**SUPPLIED DATA:**
(** * Algo_Trading_System: the backtest engine and the latest-signal check

    A shallow embedding of [data_pipeline/backtest.py],
    [data_pipeline/signal_logic.py] and [data_pipeline/indicators.py].

    Modelling conventions.
    - A Python/numpy float is a value of [float]: an exact rational, one of
      the two infinities, or NaN.  Finite arithmetic on prices is exact
      (binary64 rounding, overflow and the sign of zero are not modelled);
      the special values follow IEEE 754 as numpy applies it to scalars (a
      division by zero yields an infinity or NaN, it does not raise).
    - The summary statistics are formatted to two decimals, where rounding
      shows: the win ratio is computed with binary64 rounding ([round64]),
      and the mean of pandas, whose summation order varies with the build,
      is a parameter.
    - A pandas [DataFrame] is its list of column names and its list of rows;
      a row carries its index label (a timestamp) and one value per column.
    - Python exceptions are the [Raise] results of the [Result] type.
    - Frames are mutable objects: [calculate_indicators] and [run_backtest]
      run in a state monad over a heap of frames. *)

From Stdlib Require Import QArith Qround Qabs.
From Stdlib Require Import Lqa.
From stdpp Require Import gmap strings list pretty.

Local Close Scope Q_scope.
Local Open Scope Z_scope.

(** ** Floats *)

Inductive float : Type :=
| Fin (q : Q)
| PInf
| NInf
| NaN.

Definition is_nan (x : float) : bool :=
  match x with NaN => true | _ => false end.

(** Ordered comparison; [None] when an operand is NaN (unordered). *)
Definition fcompare (x y : float) : option comparison :=
  match x, y with
  | NaN, _ | _, NaN => None
  | Fin a, Fin b => Some (a ?= b)%Q
  | PInf, PInf | NInf, NInf => Some Eq
  | NInf, _ | _, PInf => Some Lt
  | PInf, _ | _, NInf => Some Gt
  end.

(** Python's [x < y], [x <= y], [x > y], [x == y] on floats. *)
Definition fltb (x y : float) : bool :=
  match fcompare x y with Some Lt => true | _ => false end.
Definition fleb (x y : float) : bool :=
  match fcompare x y with Some Lt | Some Eq => true | _ => false end.
Definition fgtb (x y : float) : bool :=
  match fcompare x y with Some Gt => true | _ => false end.
Definition feqb (x y : float) : bool :=
  match fcompare x y with Some Eq => true | _ => false end.

Definition fadd (x y : float) : float :=
  match x, y with
  | NaN, _ | _, NaN => NaN
  | Fin a, Fin b => Fin (a + b)%Q
  | PInf, NInf | NInf, PInf => NaN
  | PInf, _ | _, PInf => PInf
  | NInf, _ | _, NInf => NInf
  end.

Definition fsub (x y : float) : float :=
  match x, y with
  | NaN, _ | _, NaN => NaN
  | Fin a, Fin b => Fin (a - b)%Q
  | PInf, PInf | NInf, NInf => NaN
  | PInf, _ | _, NInf => PInf
  | NInf, _ | _, PInf => NInf
  end.

(** An infinity with the sign of [c] ([Eq] stands for a zero factor). *)
Definition inf_of_sign (c : comparison) : float :=
  match c with Gt => PInf | Lt => NInf | Eq => NaN end.

Definition fmul (x y : float) : float :=
  match x, y with
  | NaN, _ | _, NaN => NaN
  | Fin a, Fin b => Fin (a * b)%Q
  | PInf, Fin b | Fin b, PInf => inf_of_sign (b ?= 0)%Q
  | NInf, Fin b | Fin b, NInf => inf_of_sign (0 ?= b)%Q
  | PInf, PInf | NInf, NInf => PInf
  | PInf, NInf | NInf, PInf => NInf
  end.

Definition fdiv (x y : float) : float :=
  match x, y with
  | NaN, _ | _, NaN => NaN
  | Fin a, Fin b =>
      match (b ?= 0)%Q with
      | Eq => inf_of_sign (a ?= 0)%Q
      | _ => Fin (a / b)%Q
      end
  | Fin _, _ => Fin 0%Q
  | PInf, Fin b => match (b ?= 0)%Q with Lt => NInf | _ => PInf end
  | NInf, Fin b => match (b ?= 0)%Q with Lt => PInf | _ => NInf end
  | _, _ => NaN
  end.

Definition of_int (z : Z) : float := Fin (inject_Z z).

(** ** Exceptions and results *)

Inductive Exn : Type :=
| KeyError (key : string)
| IndexError
| AttributeError
| ReferenceError.

Inductive Result (A : Type) : Type :=
| Return (a : A)
| Raise (e : Exn).
Arguments Return {A} a.
Arguments Raise {A} e.

Global Instance result_ret : MRet Result := λ A a, Return a.
Global Instance result_bind : MBind Result := λ A B k r,
  match r with
  | Return a => k a
  | Raise e => Raise e
  end.

(** ** Frames *)

Record Timestamp : Type := { ts_year : nat; ts_month : nat; ts_day : nat }.

Record Row : Type := { row_label : Timestamp; row_values : string → float }.

Record DataFrame : Type := { df_columns : list string; df_rows : list Row }.

(** A row taken out of a frame ([data.iloc[i]]): a series indexed by the
    frame's column names. *)
Record RowSeries : Type := { rs_columns : list string; rs_row : Row }.

Definition has_column (df : DataFrame) (c : string) : bool :=
  bool_decide (c ∈ df_columns df).

(** [len(data)] *)
Definition len (df : DataFrame) : Z := Z.of_nat (length (df_rows df)).

(** [data.empty]: no rows or no columns. *)
Definition empty (df : DataFrame) : bool :=
  (len df =? 0) || (Z.of_nat (length (df_columns df)) =? 0).

(** Python positional indexing on a sequence of length [n]: negative
    positions count from the end, anything else out of range is an error. *)
Definition py_index (n : Z) (i : Z) : option nat :=
  if (0 <=? i) && (i <? n) then Some (Z.to_nat i)
  else if (- n <=? i) && (i <? 0) then Some (Z.to_nat (n + i))
  else None.

Definition nth_row (df : DataFrame) (i : Z) : Result Row :=
  match py_index (len df) i with
  | Some k =>
      match df_rows df !! k with
      | Some r => Return r
      | None => Raise IndexError
      end
  | None => Raise IndexError
  end.

(** [data.iloc[i]] *)
Definition iloc (df : DataFrame) (i : Z) : Result RowSeries :=
  r ← nth_row df i ;
  Return {| rs_columns := df_columns df; rs_row := r |}.

(** [row[c]] *)
Definition getitem (row : RowSeries) (c : string) : Result float :=
  if bool_decide (c ∈ rs_columns row) then Return (row_values (rs_row row) c)
  else Raise (KeyError c).

(** [data[c].iloc[i]] *)
Definition column_iloc (df : DataFrame) (c : string) (i : Z) : Result float :=
  if has_column df c then
    r ← nth_row df i ; Return (row_values r c)
  else Raise (KeyError c).

(** [data.index[i]] *)
Definition index_at (df : DataFrame) (i : Z) : Result Timestamp :=
  r ← nth_row df i ; Return (row_label r).

(** [data.dropna()]: a new frame without the rows that hold a NaN in any
    column. *)
Definition row_complete (cols : list string) (r : Row) : bool :=
  forallb (λ c, negb (is_nan (row_values r c))) cols.

Definition dropna (df : DataFrame) : DataFrame :=
  {| df_columns := df_columns df;
     df_rows := List.filter (row_complete (df_columns df)) (df_rows df) |}.

(** [range(lo, hi)] *)
Definition range (lo hi : Z) : list Z :=
  map (λ k, lo + Z.of_nat k) (seq 0 (Z.to_nat (hi - lo))).

(** ** Formatting *)

Definition pad2 (n : nat) : string :=
  if (n <? 10)%nat then "0" +:+ pretty n else pretty n.

Definition pad4 (n : nat) : string :=
  if (n <? 10)%nat then "000" +:+ pretty n
  else if (n <? 100)%nat then "00" +:+ pretty n
  else if (n <? 1000)%nat then "0" +:+ pretty n
  else pretty n.

(** [ts.strftime('%Y-%m-%d')] *)
Definition strftime (ts : Timestamp) : string :=
  pad4 (ts_year ts) +:+ "-" +:+ pad2 (ts_month ts) +:+ "-" +:+ pad2 (ts_day ts).

(** Nearest integer, ties to even. *)
Definition round_half_even (q : Q) : Z :=
  let f := Qfloor q in
  match (q - inject_Z f ?= 1 # 2)%Q with
  | Lt => f
  | Gt => f + 1
  | Eq => if Z.even f then f else f + 1
  end.

(** [f"{x:.2f}"] *)
Definition format_2f (x : float) : string :=
  match x with
  | NaN => "nan"
  | PInf => "inf"
  | NInf => "-inf"
  | Fin q =>
      let k := round_half_even (Qabs q * 100)%Q in
      (match (q ?= 0)%Q with Lt => "-" | _ => "" end)
        +:+ pretty (k / 100) +:+ "." +:+ pad2 (Z.to_nat (k mod 100))
  end.

(** ** Binary64 rounding *)

(** [2 ^ e] for an integer [e] of either sign. *)
Definition pow2 (e : Z) : Q :=
  if 0 <=? e then inject_Z (2 ^ e) else 1 # Z.to_pos (2 ^ (- e)).

(** The binary exponent of a rational that is not zero: the [e] with
    [2 ^ e <= |q| < 2 ^ (e + 1)]. *)
Definition ilog2 (q : Q) : Z :=
  let e := Z.log2 (Z.abs (Qnum q)) - Z.log2 (Z.pos (Qden q)) in
  if Qle_bool (pow2 e) (Qabs q) then e else e - 1.

(** The binary64 number nearest to [q], ties to even: 53 significant bits,
    exponents from -1022 (below that the spacing stays at [2 ^ -1074]), and
    an infinity from [2 ^ 1024] on. *)
Definition round64 (q : Q) : float :=
  match (q ?= 0)%Q with
  | Eq => Fin 0%Q
  | c =>
      let u := pow2 (Z.max (ilog2 q) (-1022) - 52) in
      let r := (inject_Z (round_half_even (q / u)) * u)%Q in
      if Qle_bool (pow2 1024) (Qabs r)
      then match c with Gt => PInf | _ => NInf end
      else Fin r
  end.

(** Binary64 division and multiplication: the exact result, rounded. *)
Definition fdiv64 (x y : float) : float :=
  match fdiv x y with Fin q => round64 q | special => special end.

Definition fmul64 (x y : float) : float :=
  match fmul x y with Fin q => round64 q | special => special end.

Definition fadd64 (x y : float) : float :=
  match fadd x y with Fin q => round64 q | special => special end.

(** ** The backtest ([backtest.py]) *)

(** One entry of the trade log (the dict appended to [trades]). *)
Record Trade : Type := {
  stock : string;
  buy_date : string;
  buy_price : float;
  sell_date : string;
  sell_price : float;
  return_pct : float;
  status : string
}.

(** The values a summary field holds. *)
Inductive PyVal : Type :=
| PyInt (z : Z)
| PyFloat (x : float)
| PyStr (s : string).

Record Summary : Type := {
  total_trades : Z;
  win_ratio : PyVal;
  avg_return : PyVal;
  trade_log : list Trade
}.

(** The signal conditions of the loop body at position [i]:
    [rsi_signal and crossover_signal]. The right operand of the [and] in
    [crossover_signal] is only evaluated when the left one is true. *)
Definition signal_conditions (data : DataFrame) (i : Z) : Result bool :=
  yesterday ← iloc data (i - 1);
  today ← iloc data i;
  rsi ← getitem today "RSI";
  let rsi_signal := fltb rsi (of_int 30) in
  sma_20 ← getitem today "SMA_20";
  sma_50 ← getitem today "SMA_50";
  crossover_signal ←
    (if fgtb sma_20 sma_50 then
       y_20 ← getitem yesterday "SMA_20";
       y_50 ← getitem yesterday "SMA_50";
       Return (fleb y_20 y_50)
     else Return false);
  Return (rsi_signal && crossover_signal).

(** [((sell_price - buy_price) / buy_price) * 100] *)
Definition pct_return (buy sell : float) : float :=
  fmul (fdiv (fsub sell buy) buy) (of_int 100).

(** The trade logged for a signal at position [i]. *)
Definition log_trade (data : DataFrame) (ticker : string) (i : Z) : Result Trade :=
  buy_d ← index_at data (i + 1);
  buy_p ← column_iloc data "Open" (i + 1);
  sell_d ← index_at data (i + 6);
  sell_p ← column_iloc data "Open" (i + 6);
  let ret := pct_return buy_p sell_p in
  Return {| stock := ticker;
            buy_date := strftime buy_d;
            buy_price := buy_p;
            sell_date := strftime sell_d;
            sell_price := sell_p;
            return_pct := ret;
            status := if fgtb ret (of_int 0) then "Win" else "Loss" |}.

(** The [for] loop over the positions [idxs], appending to [trades]. *)
Fixpoint scan (data : DataFrame) (ticker : string) (idxs : list Z)
    (trades : list Trade) : Result (list Trade) :=
  match idxs with
  | [] => Return trades
  | i :: rest =>
      signal ← signal_conditions data i;
      if signal : bool then
        t ← log_trade data ticker i;
        scan data ticker rest (trades ++ [t])
      else scan data ticker rest trades
  end.

(** Step 2: [for i in range(1, len(data) - 6)]. *)
Definition find_trades (data : DataFrame) (ticker : string) : Result (list Trade) :=
  scan data ticker (range 1 (len data - 6)) [].

Definition is_win (t : Trade) : bool := String.eqb (status t) "Win".

Section Summary.

(** [Series.mean()] of pandas: the binary64 mean of the entries that are
    not NaN. The order in which it adds them up depends on the pandas and
    numpy build, so the function is a parameter. *)
Variable series_mean : list float → float.

(** Step 3 together with the no-trade branch before it. *)
Definition analyze_results (trades : list Trade) : Summary :=
  match trades with
  | [] => {| total_trades := 0; win_ratio := PyInt 0; avg_return := PyInt 0;
             trade_log := [] |}
  | _ =>
      let total := Z.of_nat (length trades) in
      let wins := Z.of_nat (length (List.filter is_win trades)) in
      let ratio :=
        if 0 <? total then fmul64 (fdiv64 (of_int wins) (of_int total)) (of_int 100)
        else of_int 0 in
      let avg := series_mean (map return_pct trades) in
      {| total_trades := total;
         win_ratio := PyStr (format_2f ratio +:+ "%");
         avg_return := PyStr (format_2f avg +:+ "%");
         trade_log := trades |}
  end.

(** The part of [run_backtest] after the cleaning, on the cleaned frame. *)
Definition backtest_cleaned (data : DataFrame) (ticker : string)
    : Result (option Summary) :=
  if len data <? 7 then Return None
  else
    trades ← find_trades data ticker;
    Return (Some (analyze_results trades)).

End Summary.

**EXERCISE AIM:** Only the lines that contain the string "integer" are to be copied from the records.

**ANSWER FOR THE TASK:**
(** Nearest integer, ties to even. *)
(** [2 ^ e] for an integer [e] of either sign. *)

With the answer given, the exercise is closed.